Output only an exact transcription of the line containing "(** ** Python sets and vote tables *)" and all lines that follow it in the data below.

::: The data

(** * Consensus building in the multi-AI research orchestrator

    A shallow embedding of [MultiAIResearchOrchestrator]
    (archive/yardi_ai_research_system/ai_orchestrator.py) and of the provider
    adapters (ai_research_system.py), with the properties the specification
    states about them.

    Modelling conventions.
    - Python numbers ([int] and [float]) are exact rationals [Q]; rounding of
      binary floating point is not modelled.  A division is explicit about
      [ZeroDivisionError].
    - A decoded JSON value is a [pyval].  A JSON object is a [gmap] from
      strings; a Python [dict] whose iteration order is observed (the vote
      tables, the configuration) is an association list in insertion order.
    - A Python exception is a value of [exn]; code that may raise returns
      [py A].
    - A Python [set] is kept as the duplicate-free list of its members in
      insertion order; the order in which [list(s)] enumerates it is the
      parameter [set_order], about which only "every member once" is known. *)

From Stdlib Require Import QArith Lqa ZArith Permutation Ascii.
From stdpp Require Import gmap strings list.

#[local] Open Scope string_scope.
#[local] Open Scope list_scope.

(** ** Python values *)

#[warnings="-register-all"]
Inductive pyval : Type :=
| PNone
| PBool (b : bool)
| PNum (q : Q)
| PStr (s : string)
| PList (l : list pyval)
| PDict (d : gmap string pyval).

(** A decoded JSON object, e.g. one model's answer. *)
Abbreviation pydict := (gmap string pyval).

(** Truth value of an object in a condition ([if x:]). *)
Definition truthy (v : pyval) : bool :=
  match v with
  | PNone => false
  | PBool b => b
  | PNum q => negb (Qeq_bool q 0)
  | PStr s => negb (String.eqb s "")
  | PList l => match l with [] => false | _ :: _ => true end
  | PDict d => match map_to_list d with [] => false | _ :: _ => true end
  end.

(** [isinstance(v, (int, float))]: the number [v] is, if it is one.  [bool]
    is a subclass of [int]. *)
Definition numeric (v : pyval) : option Q :=
  match v with
  | PNum q => Some q
  | PBool b => Some (if b then 1%Q else 0%Q)
  | _ => None
  end.

(** [d.get(k, dflt)]. *)
Definition dict_get (d : pydict) (k : string) (dflt : pyval) : pyval :=
  default dflt (d !! k).

(** Objects that can be a [dict] key or a [set] member: JSON decoding yields no
    tuples, so exactly the scalars. *)
Definition hashable (v : pyval) : bool :=
  match v with
  | PNone | PBool _ | PNum _ | PStr _ => true
  | PList _ | PDict _ => false
  end.

(** [a == b] on hashable objects ([True == 1], [1 == 1.0]). *)
Definition key_eqb (a b : pyval) : bool :=
  match a, b with
  | PNone, PNone => true
  | PStr s, PStr t => String.eqb s t
  | PNum p, PNum q => Qeq_bool p q
  | PBool x, PBool y => Bool.eqb x y
  | PBool x, PNum q | PNum q, PBool x => Qeq_bool q (if x then 1%Q else 0%Q)
  | _, _ => false
  end.

(** ** Exceptions *)

Inductive exn : Type :=
| KeyError (k : string)
| TypeError (msg : string)
| IndexError
| AttributeError (attr : string)
| ValueError (msg : string)
| ZeroDivisionError.

Inductive py (A : Type) : Type :=
| Ok (a : A)
| Raise (e : exn).
Arguments Ok {A} a.
Arguments Raise {A} e.

#[export] Instance py_ret : MRet py := fun A a => Ok a.
#[export] Instance py_bind : MBind py := fun A B f m =>
  match m with
  | Ok a => f a
  | Raise e => Raise e
  end.

(** A [for] loop whose body may raise. *)
Fixpoint foldM {A S : Type} (body : S -> A -> py S) (s : S) (l : list A) : py S :=
  match l with
  | [] => Ok s
  | x :: l' => s' ← body s x; foldM body s' l'
  end.

(** ** Arithmetic *)

(** [sum(l)]: left to right, from [0]. *)
Definition Qsum (l : list Q) : Q := fold_left Qplus l 0%Q.

(** [a / b] (true division). *)
Definition py_div (a b : Q) : py Q :=
  if Qeq_bool b 0 then Raise ZeroDivisionError else Ok (a / b)%Q.

Definition Qlen {A : Type} (l : list A) : Q := inject_Z (Z.of_nat (length l)).

(** [max(x :: l, key=key)]: the first item whose key is largest; a later item
    replaces the current best only when its key is strictly greater. *)
Fixpoint py_max_by {A : Type} (key : A -> Q) (best : A) (l : list A) : A :=
  match l with
  | [] => best
  | x :: l' =>
      py_max_by key (if Qlt_le_dec (key best) (key x) then x else best) l'
  end.

(** ** Configuration *)

(** One entry of [config["models"]]. *)
Record model_config : Type := {
  enabled : bool;
  api_key : string;
  model_name : string;
  weight : Q;
  tasks : list string
}.

(** [config["models"]], in insertion order. *)
Definition config : Type := list (string * model_config).

Fixpoint cfg_lookup (cfg : config) (name : string) : py model_config :=
  match cfg with
  | [] => Raise (KeyError name)
  | (n, c) :: cfg' => if String.eqb n name then Ok c else cfg_lookup cfg' name
  end.

(** [self.config["models"][name]["weight"]]. *)
Definition cfg_weight (cfg : config) (name : string) : py Q :=
  c ← cfg_lookup cfg name; mret (weight c).

(** The [(model_name, result)] pairs a builder receives. *)
Abbreviation results := (list (string * pydict)).

(** [sum(self.config["models"][name]["weight"] for name, _ in results)]. *)
Definition sum_weights (cfg : config) (rs : results) : py Q :=
  foldM (fun acc '(name, _) => w ← cfg_weight cfg name; mret (acc + w)%Q) 0%Q rs.

(** ** [build_contact_consensus] *)

Definition field_mapping : list (string * list string) :=
  [ ("job_title", ["job_title"; "probable_title"; "title"]);
    ("department", ["department"]);
    ("email", ["email"; "email_estimate"; "email_address"]);
    ("linkedin", ["linkedin"; "linkedin_url"; "linkedin_profile_url"]);
    ("phone", ["phone"; "phone_number"]);
    ("seniority_level", ["seniority_level"; "seniority"]);
    ("decision_maker_level", ["decision_maker_level"; "decision_authority"]) ].

(** The inner loop over [possible_keys]: the value under the first key that is
    present with a true value; the [break] ends the search there. *)
Fixpoint first_truthy (possible_keys : list string) (result : pydict) : option pyval :=
  match possible_keys with
  | [] => None
  | key :: keys' =>
      match result !! key with
      | Some v => if truthy v then Some v else first_truthy keys' result
      | None => first_truthy keys' result
      end
  end.

Definition contact_defaults : pydict :=
  list_to_map
    [ ("job_title", PNone); ("department", PNone); ("email", PNone);
      ("linkedin", PNone); ("phone", PNone); ("seniority_level", PNone);
      ("decision_maker_level", PNone);
      ("confidence_score", PNum 0); ("consensus_strength", PNum 0) ].

(** The keys of [field_responses], in the order of the comprehension. *)
Definition contact_fields : list string :=
  [ "job_title"; "department"; "email"; "linkedin"; "phone";
    "seniority_level"; "decision_maker_level" ].

(** [result.get("confidence_score", result.get("confidence",
    result.get("confidence_level", 50)))]. *)
Definition contact_conf (result : pydict) : pyval :=
  dict_get result "confidence_score"
    (dict_get result "confidence"
       (dict_get result "confidence_level" (PNum 50))).

Module Contact.

(** The variables the loop over [results] updates. *)
Record acc : Type := {
  field_responses : gmap string (list (pyval * Q));
  confidence_scores : list Q
}.

Definition acc0 : acc :=
  {| field_responses := list_to_map (map (fun f => (f, [])) contact_fields);
     confidence_scores := [] |}.

(** The loop over [field_mapping.items()] for one result. *)
Definition collect (result : pydict) (w : Q)
    (fr : gmap string (list (pyval * Q))) : gmap string (list (pyval * Q)) :=
  foldl (fun fr '(field, possible_keys) =>
           match first_truthy possible_keys result with
           | Some v => alter (fun l => l ++ [(v, w)]) field fr
           | None => fr
           end)
        fr field_mapping.

(** Body of the loop over [results]. *)
Definition step (cfg : config) (a : acc) (r : string * pydict) : py acc :=
  let '(name, result) := r in
  w ← cfg_weight cfg name;
  let cs :=
    match numeric (contact_conf result) with
    | Some c => confidence_scores a ++ [(c * w)%Q]
    | None => confidence_scores a
    end in
  mret {| field_responses := collect result w (field_responses a);
          confidence_scores := cs |}.

(** The loop over [field_responses.items()]. *)
Definition pick (fr : gmap string (list (pyval * Q))) (c : pydict) : pydict :=
  foldl (fun c field =>
           match fr !! field with
           | Some (r :: rs) => <[field := fst (py_max_by snd r rs)]> c
           | _ => c
           end)
        c contact_fields.

End Contact.

Definition build_contact_consensus (cfg : config) (models : list string)
    (rs : results) : py pydict :=
  a ← foldM (Contact.step cfg) Contact.acc0 rs;
  let c1 := Contact.pick (Contact.field_responses a) contact_defaults in
  c2 ← match Contact.confidence_scores a with
       | [] => Ok c1
       | _ :: _ =>
           total ← sum_weights cfg rs;
           q ← py_div (Qsum (Contact.confidence_scores a)) total;
           mret (<["confidence_score" := PNum q]> c1)
       end;
  s ← py_div (Qlen rs) (Qlen models);
  mret (<["consensus_strength" := PNum s]> c2).

(** ** Python sets and vote tables *)

(** [s.add(x)] on the members in insertion order. *)
Definition set_add (x : pyval) (s : list pyval) : list pyval :=
  if existsb (key_eqb x) s then s else s ++ [x].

::::::

■ Answer to the problem ■
(** ** Python sets and vote tables *)

(** [s.add(x)] on the members in insertion order. *)
Definition set_add (x : pyval) (s : list pyval) : list pyval :=
  if existsb (key_eqb x) s then s else s ++ [x].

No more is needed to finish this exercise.